Langford man sentenced to life in prison for murdering his wife in 2020
File photo of Ken Weber's arrest on Nov. 6, 2020.

Content warning: The following contains details of a murder that some may find distressing.

A Langford man has been found guilty of murdering his wife in 2020. In a joint submission from Crown and defence, the judge sentenced Kenneth Weber to life in prison with 10 years before he can apply for parole.

Kerri Weber was found dead in her home on Nov. 6, 2020. In an agreed statement of facts read into B.C. Supreme Court in Victoria, Ken and Kerri met online dating in 2018 before marrying in September 2019. Their marriage was categorized as “troubled from the outset.”

Kerri was jealous of Ken’s alleged wandering eye and believed he was lying. Deeply depressed in January 2020, Ken attempted suicide.

Kerri had confided in friends and family she was planning on leaving because of his declining mental health and deteriorating relationship.

On the day Ken murdered Kerri, the two were in an argument because Ken had contacted marriage counsellors without her knowing. Kerri began knocking things over things in their bedroom, then saw a hammer and said to Ken, “why don’t you take that hammer and kill yourself?”

READ PREVIOUS: Langford man charged with second-degree murder in death of 55-year-old woman

Ken says he “snapped,” grabbing the hammer, hitting her in the head seven times before strangling her, and then killing her dog.

Ken told police after killing Kerri he wanted to kill himself. He drank some of Kerri’s alcohol and tried overdosing on lithium he is prescribed for the bipolar disorder he was diagnosed with in his 20s.

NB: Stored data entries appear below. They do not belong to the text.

(** Migration is idempotent, whatever version it finds.  The first one adds
    the five built-in aliases that are not there yet, enabled and with an empty
    target: until they are edited, these model names are rewritten to the empty
    name; aliases the user has made keep their targets. *)
Theorem migrate_seeds_aliases d :
  let d1 := (migrate env d).1 in
  migrate env d1 = (d1, Ok tt) /\
  (user_version d < 2 -> forall name,
     (forall a, alias_of name d = Some a -> alias_of name d1 = Some a) /\
     (alias_of name d = None ->
        get_model_alias_target env name d1 =
          Ok (if bool_decide (name ∈ seeded_aliases) then Some EmptyString else None))).
Proof.
  intros d1. pose proof (migrate_version d) as [Hv _]. fold d1 in Hv. split.
  - unfold migrate, writing. rewrite Hpool, Hv. simpl. by destruct d1; simpl in Hv; subst.
  - intros Hver name.
    assert (Hal : alias_of name d1 =
      alias_of name (foldl (seed_alias env) (if user_version d <? 1 then migration_v1 d else d)
                       seeded_aliases)).
    { unfold d1, migrate, writing. rewrite Hpool.
      assert (Hu : user_version (if user_version d <? 1 then migration_v1 d else d) < 2).
      { destruct (user_version d <? 1) eqn:E; [|done]. unfold migration_v1, add_metadata. simpl.
        repeat (destruct (existsb _ _); simpl); done. }
      by replace (_ <? 2) with true by lia. }
    assert (Hm1 : alias_of name (if user_version d <? 1 then migration_v1 d else d) =
      alias_of name d).
    { destruct (user_version d <? 1); [|done]. unfold migration_v1, add_metadata. simpl.
      repeat (destruct (existsb _ _); simpl); done. }
    split.
    + intros a Ha. by rewrite Hal, seed_aliases_of, Hm1, Ha.
    + intros Hno. unfold get_model_alias_target, reading. rewrite Hpool. f_equal.
      assert (Hfind : forall a, alias_of name d1 = Some a -> ma_enabled a = true ->
        List.find (fun a => named_alias name a && ma_enabled a) (t_aliases d1) = Some a).
      { unfold alias_of. generalize (t_aliases d1). intros l a.
        induction l as [|b l IH]; [done|]. simpl. destruct (named_alias name b) eqn:Hb; simpl.
        - intros [= ->] Ht. by rewrite Ht.
        - intros Hb' Ht. by apply IH. }
      case_bool_decide as Hin.
      * destruct (seed_aliases_new seeded_aliases
          (if user_version d <? 1 then migration_v1 d else d) name) as [id Hid];
          [by rewrite Hm1|done|].
        rewrite (Hfind (new_alias env id name EmptyString true)); [done|by rewrite Hal|done].
      * assert (Hn : alias_of name d1 = None).
        { rewrite Hal, seed_aliases_of, Hm1, Hno.
          destruct (existsb _ seeded_aliases) eqn:He; [|done].
          apply existsb_elem in He as (x & Hx & ->%String.eqb_eq). done. }
        unfold alias_of in Hn. rewrite find_None_iff in Hn.
        rewrite (proj2 (find_None_iff (fun a => named_alias name a && ma_enabled a) _)); [done|].
        intros a Ha. by rewrite Hn.
Qed.
End MigrationFacts.

(** ** A sample database, for the examples *)

Module SampleDb.
Definition message (e : SqlError) : string :=
  match e with
  | ForeignKeyFailed => "FOREIGN KEY constraint failed"
  | UniqueFailed => "UNIQUE constraint failed"
  | NotNullFailed => "NOT NULL constraint failed"
  | OutOfRange => "integer out of range"
  | IntegerOverflow => "integer overflow"
  | NoRows => "Query returned no rows"
  end.

(** Times are six-digit texts, so that text order is time order. *)
Definition stamp (t : Z) : string := int_to_string (100000 + t).

Definition env : Env := {|
  pool_error := None;
  now_unix := 50;
  now_rfc3339 := stamp 50;
  datetime_now := stamp 50;
  minutes_from_now n := stamp (50 + 60 * n);
  days_before_now n := if n <? 40 then Some (stamp (50 - n)) else None;
  rfc3339 := stamp;
  sum_real := foldl f64_add f64_zero;
  seq_after_conflict n := n;
  bare_row := head;
  sql_message := message
|}.

Definition channel (id key : string) (failures : Z) : Channel :=
  {| ch_id := id; ch_name := id; ch_api_key := key; ch_protocol := "openai";
     ch_protocols := "[]"; ch_is_builtin := false; ch_enabled := true; ch_created_at := 7;
     ch_updated_at := 7; ch_health_status := "Healthy"; ch_cooldown_until := None;
     ch_consecutive_failures := failures; ch_billing_type := "Metered";
     ch_monthly_quota := Some 5; ch_quota_policy := "Block"; ch_priority := 1;
     ch_force_protocol := None |}.

Definition mapping (id ch : string) : ModelMapping :=
  {| mm_id := id; mm_channel_id := ch; mm_client_name := "sonnet"; mm_upstream_name := "s4";
     mm_billing := "{}"; mm_pricing_json := "{}"; mm_weight := 1; mm_enabled := true;
     mm_protocols := "[]" |}.

Definition cost (id project : string) (time tokens : Z) : CostRecord :=
  {| cr_id := id; cr_channel_id := "a"; cr_upstream_channel := "a"; cr_upstream_model := "s4";
     cr_request_time_ms := 3; cr_project := project; cr_user_id := "u";
     cr_agent_type := "ClaudeCode"; cr_input_tokens := tokens; cr_output_tokens := 1;
     cr_cache_write_tokens := 0; cr_cache_read_tokens := 0; cr_thinking_tokens := 0;
     cr_cost := f64_zero; cr_schema_saved_tokens := 0; cr_response_saved_tokens := 0;
     cr_rtk_saved_tokens := 0; cr_pre_compress_tokens := 0; cr_post_compress_tokens := 0;
     cr_compression_tokens_saved := 2; cr_unit := "USD"; cr_pricing_snapshot_json := "{}";
     cr_timestamp := stamp time; cr_session_id := None; cr_before_tokens := 0;
     cr_after_tokens := 0; cr_tokens_saved := 0; cr_compression_breakdown_json := "{}" |}.

Definition ops : list Op :=
  [OpMigrate; OpUpsertChannel (channel "a" "key" 0); OpUpsertChannel (channel "b" "" 0);
   OpUpsertMapping (mapping "m" "a"); OpUpsertMapping (mapping "n" "b");
   OpInsertCost (cost "1" "p" 10 100); OpInsertCost (cost "2" "p" 30 200);
   OpInsertCost (cost "3" "q" 20 400)].

Definition db : Db := foldl (fun d op => run_op env op d) empty_db ops.

Definition all_costs : CostFilter :=
  {| cf_project_path := None; cf_model_name := None; cf_channel_name := None;
     cf_time_range := None; cf_limit := None; cf_offset := None |}.

Definition always : TimeRange := {| tr_start := 0; tr_end := 99; tr_project := None |}.
End SampleDb.

(** Channel [a] again, without a key. *)
Lemma upsert_channel_get_witness :
  exists c, get_channel SampleDb.env "a"
      (upsert_channel SampleDb.env (SampleDb.channel "a" EmptyString 9) SampleDb.db).1 =
    Ok (Some c) /\ ch_api_key c = "key" /\ ch_created_at c = 50 /\ ch_consecutive_failures c = 0.
Proof.
  destruct (upsert_channel_get SampleDb.env eq_refl (SampleDb.channel "a" EmptyString 9)
              SampleDb.db) as (_ & Hget & _).
  - vm_compute. split; discriminate.
  - eexists. split; [exact Hget|]. split_and!; vm_compute; reflexivity.
Defined.

Lemma delete_channel_cascades_witness :
  let '(d, r) := delete_channel SampleDb.env "a" SampleDb.db in
  r = Ok tt /\ stored "a" d = None /\ t_mappings d = [SampleDb.mapping "n" "b"] /\
  length (t_costs d) = 3%nat.
Proof.
  pose proof (delete_channel_cascades SampleDb.env eq_refl "a" SampleDb.db) as H.
  destruct (delete_channel SampleDb.env "a" SampleDb.db) as [d r] eqn:E.
  destruct H as (_ & Hsome & Hcosts & _). destruct Hsome as (Hr & Hgone & _).
  - vm_compute. eauto.
  - split; [exact Hr|]. split; [exact Hgone|]. rewrite Hcosts.
    vm_compute in E. injection E as <- _. vm_compute. auto.
Defined.

Lemma health_follows_failures_witness :
  exists c, stored "a" (fail_times SampleDb.env 3 "a"
                          (mark_channel_healthy SampleDb.env "a" SampleDb.db).1) = Some c /\
    ch_health_status c = "Cooldown" /\ ch_cooldown_until c = Some (SampleDb.stamp 350).
Proof.
  destruct (health_follows_failures SampleDb.env eq_refl 3 "a" SampleDb.db)
    as (c & Hc & _ & Hst & _); [vm_compute; eauto|lia|lia|].
  exists c. split; [exact Hc|]. exact Hst.
Defined.

(** Pages of two: records 2, 3, then 1. *)
Lemma cost_pages_witness :
  let pages k := mjoin ((fun i => page_rows (query_cost_records SampleDb.env
                   (page 2 i SampleDb.all_costs) SampleDb.db)) <$> seq 0 k) in
  cr_id <$> pages 1%nat = ["2"; "3"] /\ cr_id <$> pages 2%nat = ["2"; "3"; "1"] /\
  exists l, l ≡ₚ t_costs SampleDb.db /\ forall k, pages k = take (2 * k) l.
Proof.
  split_and!; [vm_compute; reflexivity..|].
  destruct (cost_pages SampleDb.env eq_refl SampleDb.all_costs 2 SampleDb.db)
    as (l & Hl & _ & _ & _ & Hk); [lia|apply (bool_decide_unpack _); vm_compute; exact I|].
  exists l. split; [exact Hl|]. apply Hk. lia.
Defined.

(** Records of before time 25 go; 99 days are out of range: all of before now go. *)
Lemma prune_exact_witness :
  cr_id <$> t_costs (prune_cost_records SampleDb.env 25 SampleDb.db).1 = ["2"] /\
  t_costs (prune_cost_records SampleDb.env 99 SampleDb.db).1 = [] /\
  (prune_cost_records SampleDb.env 99 SampleDb.db).2 = Ok 3.
Proof.
  split_and!; [vm_compute; reflexivity..|].
  pose proof (prune_exact SampleDb.env eq_refl 99 SampleDb.db) as H.
  destruct (prune_cost_records SampleDb.env 99 SampleDb.db) as [d' r] eqn:E.
  destruct H as (_ & _ & Hr). cbn [snd]. rewrite Hr. vm_compute in E. injection E as <- _.
  vm_compute. reflexivity.
Defined.

Lemma aggregates_partition_witness :
  exists aggs, aggregate_costs SampleDb.env GbProject SampleDb.always SampleDb.db = Ok aggs /\
    length aggs = 2%nat /\ zsum (ca_total_input_tokens <$> aggs) = 700.
Proof.
  pose proof (aggregates_partition SampleDb.env eq_refl GbProject SampleDb.always SampleDb.db) as H.
  destruct (aggregate_costs SampleDb.env GbProject SampleDb.always SampleDb.db)
    as [aggs| |] eqn:Hagg; [|vm_compute in Hagg; discriminate Hagg..].
  exists aggs. split; [reflexivity|].
  destruct H as ((lines & Hp & Hl) & _ & Hin & _).
  - intros [|r rows] Hne; [by destruct Hne|]. exists r. split; [reflexivity|]. left.
  - rewrite (Permutation_length Hp), <-(Forall2_length _ _ _ Hl), Hin. vm_compute. auto.
Defined.

Lemma migrate_seeds_aliases_witness :
  get_model_alias_target SampleDb.env "gpt-5.4" (migrate SampleDb.env empty_db).1 =
    Ok (Some EmptyString).
Proof.
  destruct (migrate_seeds_aliases SampleDb.env eq_refl empty_db) as [_ H].
  destruct (H eq_refl "gpt-5.4") as [_ Ht]. exact (Ht eq_refl).
Defined.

After surviving the suicide attempt, the next day Ken called his mother, admitting to killing Kerri and the dog asking her what he should do.

Upon his mother’s advice, Ken called 911. On Nov. 6, 2020, Westshore RCMP arrested Ken without incident outside their shared home.

Giving a heartfelt victim impact statement, Kerri’s son Logan Groves detailed the prolonged grief and trauma that affect him still to this day like anxiety, ringing in his ear, and a constant concern for his safety.

“I am alone in this room,” Logan told the courtroom through a poem.

His sister Prairie Groves said she’s suffered extreme depression and anxiety as a result of her mother’s murder and wasn’t able to work for two years.

READ PREVIOUS: ‘There was domestic violence’: Family of murdered Langford woman speaks out

Looking at her step-dad on the stand she said, “I lost more than my mother. I lost my best friend and confidant.”

Ken’s defence lawyer Chris Johnson told the courtroom Kerri was an alcoholic, controlling and obsessively jealous. He says Weber’s violence was the result of a build-up of issues: Kerri’s jealousy, Ken still recovering from a suicide attempt, who was unable to work, and Ken’s increasing isolation.

When given the chance to speak, Ken who has been in custody since his arrest, stood up to address Kerri’s kids.

“I truly am sorry…I work every day on the whole issue. I think about how you guys are doing and I think about your mom every day… I hope you can move beyond this and live a good life,” said Weber.

Second-degree murder comes with a mandatory sentence of life in prison. In a joint submission, crown and defence pitched the minimum of 10 years before Ken can apply for parole.

The judge ultimately agreed, citing numerous mitigating factors but calling Kerri’s murder “particularly brutal,” killed by the man she married in her own home where she was entitled to feel safe, secure and loved by her husband.